It’s all too easy to forget what companies went into business for in the rush to grow, says Carl Moffett
We often hear the saying “think big” and this seems like sound business advice, right? But while thinking big can be perfect to inject ambition and development into a firm, sometimes the key to growing your company is to actually think small as you grow big.
While most self-starting businesses naturally set their sights high and strive to be the best, balancing this with corporate values and maintaining the identity you’ve worked so hard to develop can be a challenge.
However, as FDs at the most successful organisations will understand, the value of a team-orientated environment and engaging culture when it comes to growing a business is something they should never lose sight of. Especially in today’s rapidly changing and commercial landscape where organisations face frequent challenges to be more receptive and keep up with demand, putting greater pressure on leaders to be more agile and forward thinking than ever before. Yet, while it’s important to adapt with this market and create competitive business strategies, a business can’t lose sight of its identity.

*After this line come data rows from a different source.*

(** ** A fresh iterator *)

(** X19.  [init_history_output] gives no iterator exactly for a store
    without buffer and, from the front, for a store that has not wrapped
    and whose front is at the start of the buffer.  An iterator from the
    front is on the unit before the front (the end of the buffer, when
    the front is at the start), with the state at the front; an iterator
    from the back is on the back index, with the state at the back, and
    has found the end of the buffer: a rewind returns 1 and leaves it as
    it is. *)
Theorem fresh_iterator :
  forall (E : environment) (uninitialised : history_output)
         (h : OUTPUTHISTORY) (output_init_flags : Z),
    0 <= z_history_buffer_front_index h ->
    (init_history_output E uninitialised h output_init_flags = None
     <-> z_history_buffer_size h = 0
         \/ (Z.land output_init_flags (Z_HISTORY_OUTPUT_FROM_BUFFERBACK E) = 0
             /\ z_history_buffer_front_index h = 0
             /\ nof_wraparounds h = 0))
    /\ forall output : history_output,
         init_history_output E uninitialised h output_init_flags
         = Some output ->
         if Z.land output_init_flags (Z_HISTORY_OUTPUT_FROM_BUFFERBACK E)
            =? 0
         then
           current_paragraph_index output
           = (if z_history_buffer_front_index h =? 0
              then z_history_buffer_end h
              else z_history_buffer_front_index h - 1)
           /\ state_at_index output
              = (history_buffer_front_index_font h,
                 history_buffer_front_index_style h,
                 history_buffer_front_index_foreground h,
                 history_buffer_front_index_background h)
           /\ found_end_of_buffer output = false
         else
           current_paragraph_index output = z_history_buffer_back_index h
           /\ state_at_index output
              = (history_buffer_back_index_font h,
                 history_buffer_back_index_style h,
                 history_buffer_back_index_foreground h,
                 history_buffer_back_index_background h)
           /\ forall refs : rewind_references,
                output_rewind_paragraph E h output refs
                = Returns (1, output, refs).
Proof.
  intros E uninitialised h output_init_flags Hfront.
  unfold init_history_output.
  destruct (Z.eqb_spec (z_history_buffer_size h) 0) as [Hsize|Hsize].
  { split; [|discriminate]. split; auto. }
  cbv zeta.
  destruct (Z.eqb_spec (Z.land output_init_flags
                          (Z_HISTORY_OUTPUT_FROM_BUFFERBACK E)) 0)
    as [Hflag|Hflag].
  - unfold decrement_buffer_pointer. cbn [Z.ltb Z.compare].
    rewrite andb_false_r.
    destruct (Z.ltb_spec (z_history_buffer_front_index h - 1) 0).
    + destruct (Z.eqb_spec (nof_wraparounds h) 0).
      * split; [|discriminate]. split; [|reflexivity].
        intros _. right. split; [exact Hflag|]. split; [lia|assumption].
      * split.
        -- split; [discriminate|]. intros [?|(_ & _ & ?)]; contradiction.
        -- intros output [= <-]. cbn.
           destruct (Z.eqb_spec (z_history_buffer_front_index h) 0); [|lia].
           auto.
    + split.
      * split; [discriminate|]. intros [?|(_ & ? & _)]; [contradiction|lia].
      * intros output [= <-]. cbn.
        destruct (Z.eqb_spec (z_history_buffer_front_index h) 0); [lia|].
        auto.
  - split.
    + split; [discriminate|].
      intros [?|(? & _)]; contradiction.
    + intros output [= <-]. cbn.
      split; [reflexivity|]. split; [reflexivity|].
      intros refs. unfold output_rewind_paragraph.
      unfold validate_unless_disabled, validate_outputhistory. cbn.
      rewrite !Z.eqb_refl. cbn.
      destruct (negb (negb _)); cbn;
        destruct (Z.eqb_spec (z_history_buffer_size h) 0);
        try contradiction; reflexivity.
Qed.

So how can this be achieved?
A successful corporate strategy is about instilling core values and a healthy work culture and sticking with it. In fact, research from Gallup found companies that engage employees with their core values also outperform the competition by 20 per cent, showing it can have a positive financial impact. Disengagement from employees often stems from the absence of inclusivity or a lack of buy-in to the company culture, and likewise if candidates or clients disengage this can hinder business growth dramatically. But the challenge which falls down to the financial director is communicating this to the CEO and senior management team. Across my career I’ve seen how the role has evolved over the years and the modern-day FD is now responsible for not only financial reporting, but also playing a crucial role in wider boardroom discussions, giving sound business advice and instilling confidence in investing in the future – in the right areas of course.
Strong core values
For SMEs or companies still in their infancy, it’s crucial to develop strong core values from the word go – teamwork, loyalty and determination for example – and to continue reinforcing these throughout the company’s growth.
‘FDs must also now demonstrate soft skills too’
During pinnacle points where firms are growing or for businesses operating through times of uncertainty, it can be all too easy to lose sight of what makes the business work and this is where the FD has to step in. Working with the CEO to be selective in choosing the right opportunity and managing unforeseen problems is one element. But increasingly more is needed beyond the usual criteria and qualifications for FDs. They must now also demonstrate soft skills too, listening and engaging with the team, embracing wider responsibility, keeping to the values at the heart of the firm and truly understanding where the company’s business model began.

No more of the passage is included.